See Also: Live Webinar | Breaking Down Security Challenges so Your Day Doesn’t Start at 3pm
The incident likely ranks as one of the largest losses of data to become public in Australia, which has a population of about 26 million people.
The data gaff stayed under wraps for two years until Buzzfeed published a report on Thursday. The tapes were supposed to be destroyed by Fuji Xerox, a contractor that offers data destruction services, it reported. Fuji Xerox officials could not be immediately reached for comment.
"In these cases, we balance the need to alert customers without unnecessarily alarming them."
—Angus Sullivan, Commonwealth Bank
The bank says it launched an investigation on May 9, 2016, after it didn't receive certification that the tapes were destroyed. Executives opted to not inform customers after the investigation suggested that the tapes had likely been destroyed, says Angus Sullivan, Commonwealth's acting group executive for retail banking services.
"In these cases, we balance the need to alert customers without unnecessarily alarming them," Sullivan says in a video.
However, Commonwealth began sending emails to customers on Thursday, notifying them of the incident.
Because the potential breach occurred two years ago, Australia's mandatory breach notification law doesn't apply. The law, which came into effect in February, requires organizations to notify regulators and consumers within 30 days of breaches that have a likelihood of resulting in "serious harm" (see Australia Enacts Mandatory Breach Notification Law).
Troy Hunt, an Australian data breach expert who runs the Have I Been Pwned data breach notification website, says the fact that the data was on magnetic tapes likely influenced the bank's decision to not notify consumers.
The incident is "not the same as a USB stick, let's be fair," Hunt says. "You're not just going to chuck it [a tape] into a drive and you're good to go. It would take someone who knew there was value in this thing and then went out and invested effort to do it [read the data]."
Commonwealth Bank says it notified the Office of the Australian Information Commissioner, the country's data protection regulator, on May 20, 2016. At the time, the OAIC indicated it would take not action. The bank also notified the Australian Prudential Regulation Authority.
On Thursday, the OAIC says it has made "further inquiries" in the matter "to satisfy the OAIC that the CBA has taken on board lessons learned from this incident" and "to ensure the privacy of customer's personal information is adequately protected."
So far, Commonwealth says there's no evidence that the information has been misused. It is continuing to monitor the affected accounts for suspicious activity.

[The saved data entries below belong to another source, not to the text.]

Definition set_currentSelectors (v : list string) (k : State) : State :=
  {| browser := browser k; page := page k; window := window k;
     currentSelectors := v; watcherEndpoint := watcherEndpoint k;
     sdkConfig := sdkConfig k; initialized := initialized k;
     scannedElements := scannedElements k;
     registeredSchemas := registeredSchemas k; events := events k;
     contextProvided := contextProvided k |}.

Definition set_watcherEndpoint (v : option string) (k : State) : State :=
  {| browser := browser k; page := page k; window := window k;
     currentSelectors := currentSelectors k; watcherEndpoint := v;
     sdkConfig := sdkConfig k; initialized := initialized k;
     scannedElements := scannedElements k;
     registeredSchemas := registeredSchemas k; events := events k;
     contextProvided := contextProvided k |}.

Definition set_sdkConfig (v : option ThirdEyeConfig) (k : State) : State :=
  {| browser := browser k; page := page k; window := window k;
     currentSelectors := currentSelectors k;
     watcherEndpoint := watcherEndpoint k; sdkConfig := v;
     initialized := initialized k; scannedElements := scannedElements k;
     registeredSchemas := registeredSchemas k; events := events k;
     contextProvided := contextProvided k |}.

Definition set_initialized (v : bool) (k : State) : State :=
  {| browser := browser k; page := page k; window := window k;
     currentSelectors := currentSelectors k;
     watcherEndpoint := watcherEndpoint k; sdkConfig := sdkConfig k;
     initialized := v; scannedElements := scannedElements k;
     registeredSchemas := registeredSchemas k; events := events k;
     contextProvided := contextProvided k |}.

The tapes contained customer names, addresses, account numbers and transaction details, but not passwords or PINs "that could be used to enable account fraud," according to a statement from the bank. The transaction data on the tapes range from 2000 through early 2016.
Commonwealth also hired KPMG to conduct an independent investigation. KPMG determined that "the most likely scenario was the tapes had been disposed," the bank says.
Hunt says there's a reasonable expectation for organizations that know data has fallen into the wrong hands to notify consumers.
With Commonwealth, Hunt says he can appreciate the evidence-based decision the bank made with the tapes, particularly since the OAIC left it to the bank to make the call on whether to notify.
"I think we have to appreciate there's business impacts on disclosure," Hunt says. "That's not to say they shouldn't disclose when necessary, it's just saying, if it was not necessary, I could very well them understand not disclosing."
Buzzfeed reports the data on the tapes was not encrypted. Hunt says that's a bit alarming, but not surprising, because some banking systems may be old. Another question is why Commonwealth did not delete the information on the tapes before sending them off for destruction.
"Saying that we're going to put all this stuff unencrypted on a moving vehicle and ship it from one location to another and hoping nothing goes wrong along the way I think, to be honest, is problematic," Hunt says.
Commonwealth's disclosure couldn't come at a worse time for the bank or broadly, the banking industry. In December, Australia launched a Royal Commission into misconduct in financial services.
The commission's findings, which have included overcharging and misleading customers, has resulted in the resignations of high-level executives at another large bank, AMP.
In mid-April, the commission heard that Commonwealth Bank had continued to charge deceased customers for financial services' advice. In one egregious example, one former client had continued to be charged for service 10 years after his death, the BBC reported.